*Task statement*.
From the entries below, retype only the lines from the one with "split; [exact reachable_checked_then_unchecked|]. split;" through the one with "assert (Hrange : 0 <= 100 <= 100) by lia.", exactly as written.

*Exercise data*.
(** C1, as stated, fails: a task checked and then unchecked stands at 100
    percent with its flag cleared and the status [in_progress]. *)
Lemma C1_untoggled_task_breaks_agreement :
  reachable ISO8601.parse checked_then_unchecked /\
  exists t, In t checked_then_unchecked /\
            completionPercentage t = 100 /\ isCompleted t = false /\
            status t = in_progress /\ ~ consistent t.
Proof.
  split; [exact reachable_checked_then_unchecked|].
  eexists. split; [left; reflexivity|].
  repeat split.
  intros [[H _] _]. specialize (H eq_refl). discriminate.
Qed.

Example checked_then_unchecked_task :
  checked_then_unchecked = [unchecked_task].
Proof. reflexivity. Qed.

Lemma C1_witness :
  reachable ISO8601.parse checked_then_unchecked /\
  In unchecked_task checked_then_unchecked /\
  (isCompleted unchecked_task = true <-> status unchecked_task = completed) /\
  (isCompleted unchecked_task = true -> completionPercentage unchecked_task = 100) /\
  0 <= completionPercentage unchecked_task <= 100.
Proof.
  assert (Hin : In unchecked_task checked_then_unchecked) by (left; reflexivity).
  split; [exact reachable_checked_then_unchecked|]. split; [exact Hin|].
  exact (C1_reachable_flag_status_agree ISO8601.parse checked_then_unchecked
           unchecked_task reachable_checked_then_unchecked Hin).
Defined.

Lemma C2_witness :
  0 <= 100 <= 100 /\ In "2" (map id scenario) /\
  let tasks' := handleUpdateProgress "2" 100 5000 scenario in
  List.length tasks' = List.length scenario /\
  (exists i t', nth_error tasks' i = Some t' /\ id t' = "2" /\
                completionPercentage t' = 100) /\
  forall i t, nth_error scenario i = Some t ->
    exists t', nth_error tasks' i = Some t' /\
      (id t <> "2" -> t' = t) /\
      (id t = "2" ->
         completionPercentage t' = 100 /\
         (100 = 100 -> status t' = completed) /\
         (0 < 100 < 100 -> status t' = in_progress) /\
         (100 = 0 -> status t' = pending) /\
         isCompleted t' = (100 =? 100) /\
         updatedAt t' = Some 5000 /\
         id t' = id t /\ title t' = title t /\ description t' = description t /\
         startDate t' = startDate t /\ dueDate t' = dueDate t /\
         category t' = category t /\ priority t' = priority t /\
         createdAt t' = createdAt t).
Proof.
  assert (Hrange : 0 <= 100 <= 100) by lia.
  assert (Hin : In "2" (map id scenario)) by (simpl; auto).
  split; [exact Hrange|]. split; [exact Hin|].
  exact (C2_updateProgress_spec scenario "2" 100 5000 Hrange Hin).
Defined.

*Answer section*.
  split; [exact reachable_checked_then_unchecked|]. split; [exact Hin|].
  exact (C1_reachable_flag_status_agree ISO8601.parse checked_then_unchecked
           unchecked_task reachable_checked_then_unchecked Hin).
Defined.

Lemma C2_witness :
  0 <= 100 <= 100 /\ In "2" (map id scenario) /\
  let tasks' := handleUpdateProgress "2" 100 5000 scenario in
  List.length tasks' = List.length scenario /\
  (exists i t', nth_error tasks' i = Some t' /\ id t' = "2" /\
                completionPercentage t' = 100) /\
  forall i t, nth_error scenario i = Some t ->
    exists t', nth_error tasks' i = Some t' /\
      (id t <> "2" -> t' = t) /\
      (id t = "2" ->
         completionPercentage t' = 100 /\
         (100 = 100 -> status t' = completed) /\
         (0 < 100 < 100 -> status t' = in_progress) /\
         (100 = 0 -> status t' = pending) /\
         isCompleted t' = (100 =? 100) /\
         updatedAt t' = Some 5000 /\
         id t' = id t /\ title t' = title t /\ description t' = description t /\
         startDate t' = startDate t /\ dueDate t' = dueDate t /\
         category t' = category t /\ priority t' = priority t /\
         createdAt t' = createdAt t).
Proof.
  assert (Hrange : 0 <= 100 <= 100) by lia.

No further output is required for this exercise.